Hopefully this make sense.

tlento commented 11 months ago

Adding some timezone type notes here from investigations into other issues.

Most engines support the equivalent of a timestamp with time zone and timestamp without timezone equivalent. Here's the breakdown of types:

Engine ntz type tz type timestamp behavior datetime behavior
BigQuery DATETIME TIMESTAMP Timezone-aware, stores in UTC ntz
Databricks None (TIMESTAMP_NTZ is in limited support public preview) TIMESTAMP Timezone-aware, stores in UTC Not supported
DuckDB TIMESTAMP TIMESTAMP_TZ ntz ntz
Postgres timestamp without time zone timestamp with time zone ntz Not supported, it might work as ntz
Redshift TIMESTAMP TIMESTAMPTZ ntz Not supported except it seems to work as ntz
Snowflake TIMESTAMP_NTZ TIMESTAMP_TZ Session configurable, defaults to ntz ntz

Additional notes:

  1. Postgres defaults timestamp to timestamp without time zone
  2. Redshift appears to support datetime although it is not documented. Postgres might, too, it used to.
  3. Snowflake is a special, well, snowflake in that it allows session-level overrides for the behavior of timestamp.

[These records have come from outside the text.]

(** X4. A calendar date from the year 100 on, written as three runs of
    digits (padded with zeros or not) between dashes, is read as the date at
    local midnight of that day, and that date is written back as the text
    [y-mm-dd] with month and day on two digits: the codec puts the text into
    this form, and a text in this form is left as it is. *)
Theorem date_text_is_normalised (key key' : string) (y m d : Z) :
  StatsComponent.date_key key = true ->
  Z.abs LocalTZA <= msPerDay ->
  100 <= y <= 275000 -> 1 <= m <= 12 -> 1 <= d <= DaysInMonth (m - 1) (is_leap y) ->
  exists t,
    (forall ys ms ds, spells ys y -> spells ms m -> spells ds d ->
       StatsComponent.deserializeUrlParam key (ys ++ "-" ++ ms ++ "-" ++ ds)
       = Normal (Vdate (Some t)))
    /\ StatsComponent.deserializeUrlParam key (StatsComponent.date_text y m d)
       = Normal (Vdate (Some t))
    /\ getFullYear (Some t) = Some y
    /\ getMonth (Some t) = Some (m - 1)
    /\ getDate (Some t) = Some d
    /\ TimeWithinDay (LocalTime t) = 0
    /\ serializeUrlParam key' (Vdate (Some t)) = Some (StatsComponent.date_text y m d).
Proof.
  intros Hk Hz Hy Hm Hd.
  pose proof (DaysInMonth_range (m - 1) (is_leap y)) as Hd'.
  destruct (Date_new_civil y (m - 1) d Hy ltac:(lia) Hd Hz) as (t & Et & El & Fy & Fm & Fd).
  exists t.
  assert (Hs : forall ys ms ds, spells ys y -> spells ms m -> spells ds d ->
       StatsComponent.deserializeUrlParam key (ys ++ "-" ++ ms ++ "-" ++ ds)
       = Normal (Vdate (Some t))).
  { intros ys ms ds Sy Sm Sd. rewrite <- Et.
    apply deserialize_spelled; try assumption; try lia.
    replace (m - 1 + 1) with m by lia. exact Sm. }
  split; [exact Hs|]. split.
  { apply Hs.
    - apply spells_ToString. lia.
    - apply spells_padStart, spells_ToString. lia.
    - apply spells_padStart, spells_ToString. lia. }
  cbn [getFullYear getMonth getDate option_map]. rewrite Fy, Fm, Fd.
  repeat split.
  - rewrite El. unfold TimeWithinDay. apply Z.mod_mul. discriminate.
  - rewrite serialize_date. cbn [getFullYear getMonth getDate option_map succ].
    rewrite Fy, Fm, Fd. replace (m - 1 + 1) with m by lia. reflexivity.
Qed.

(** X5. The default range of [createFilters]: [dateTo] is now, and
    [dateFrom] is local midnight of the day 14 days before today, also
    across the start of a month or of a year; both are enabled, the compare
    controls are disabled and hold [null], and the form is valid. *)
Theorem default_range_is_fourteen_days (t : Z) :
  Z.abs t <= maxTime -> Z.abs LocalTZA <= msPerDay ->
  100 <= YearFromTime (LocalTime t) ->
  let fg := StatsComponent.createFilters (Some t) in
  exists from,
    fg = [ ("dateFrom", StatsComponent.control (Vdate (Some from)) true);
           ("dateTo", StatsComponent.control (Vdate (Some t)) true);
           ("compareDateFrom", StatsComponent.control Vnull false);
           ("compareDateTo", StatsComponent.control Vnull false) ]
    /\ LocalTime from = (Day (LocalTime t) - 14) * msPerDay
    /\ t - from = 14 * msPerDay + TimeWithinDay (LocalTime t)
    /\ Forms.value fg = [("dateFrom", Vdate (Some from)); ("dateTo", Vdate (Some t))]
    /\ Forms.valid fg = true.
Proof.
  intros Ht Hz Hy fg.
  set (n := Day (LocalTime t) - 14).
  exists (UTC (MakeDate n 0)).
  assert (E : Date_new (StatsComponent.of_field (getFullYear (Some t)))
                       (StatsComponent.of_field (getMonth (Some t)))
                       (StatsComponent.of_field
                          (option_map (fun d => d - 14) (getDate (Some t))))
              = Some (UTC (MakeDate n 0))).
  { cbn [getFullYear getMonth getDate option_map StatsComponent.of_field].
    unfold Date_new, MakeDay. rewrite !truncate_integer.
    replace ((0 <=? YearFromTime (LocalTime t)) && (YearFromTime (LocalTime t) <=? 99))
      with false
      by (symmetry; apply andb_false_iff; right; apply Z.leb_gt; lia).
    rewrite !truncate_integer.
    pose proof (MonthFromTime_range (LocalTime t)) as Hm.
    rewrite (Z.div_small _ 12), (Z.mod_small _ 12) by lia.
    rewrite Z.add_0_r.
    replace (DayFromYear (YearFromTime (LocalTime t))
             + DaysBeforeMonth (MonthFromTime (LocalTime t))
                               (is_leap (YearFromTime (LocalTime t)))
             + (DateFromTime (LocalTime t) - 14) - 1) with n
      by (subst n; rewrite (Day_decomposition (LocalTime t)); lia).
    unfold TimeClip.
    replace (maxTime <? Z.abs (UTC (MakeDate n 0))) with false; [reflexivity|].
    symmetry. apply Z.ltb_ge.
    pose proof (year_100_day _ Hy) as Hd.
    change (DayFromYear 100) with (-683003) in Hd.
    subst n. unfold UTC, MakeDate, LocalTime, Day, maxTime, msPerDay in *.
    Z.div_mod_to_equations. lia. }
  assert (Ef : fg = [ ("dateFrom", StatsComponent.control (Vdate (Some (UTC (MakeDate n 0)))) true);
           ("dateTo", StatsComponent.control (Vdate (Some t)) true);
           ("compareDateFrom", StatsComponent.control Vnull false);
           ("compareDateTo", StatsComponent.control Vnull false) ]).
  { subst fg. unfold StatsComponent.createFilters. rewrite E. reflexivity. }
  split; [exact Ef|]. split; [unfold LocalTime, UTC, MakeDate; lia|].
  split.
  { subst n. unfold UTC, MakeDate, TimeWithinDay, LocalTime, Day, msPerDay.
    Z.div_mod_to_equations. lia. }
  rewrite Ef. split; reflexivity.
Qed.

As a general rule, converting from ntz to tz types results in a change in the value, as some form of time zone adjustment may be implicitly applied. Snowflake uses local time zone, BigQuery and Databricks assume UTC, etc.

Similarly, converting from tz -> ntz effectively truncates the time zone. Most engines also allow for a mechanism to convert from tz -> ntz with an adjustment, but the mechanism varies.

tlento commented 11 months ago

Based on the above:

  1. We should stick with using ntz types internally wherever possible, as casting into them appears to always be safe with respect to preserving the underlying timezone-free display value, which should be what people typically expect.
  2. We expect all data to be stored in the same time zone by default. Any exceptions have to be explicitly handled in the semantic model config, and addressed at query time.
  3. For timezone support we'll need a mechanism for people to request the timezone conversion, which generally seems to require specifying the target timezone - origin timezone appears to be irrelevant here, because engines make their own default assumptions about the time zones in storage (typically UTC). We can probably make that conversion on initial cast to the ntz type and carry it through, but filter predicates should be treated with care.

Note: this assumes all engines support the relevant conversion semantics in the manner we require, which needs further investigation. Snowflake and postgres appear to have particularly funky tz -> ntz conversion semantics, although it's not clear how much of this is a documentation issue.

joellabes commented 10 months ago

@dbeatty10 has spent more time thinking about timezone interoperability than anyone I've ever met - he might be a helpful person to talk to about different platforms' oddities!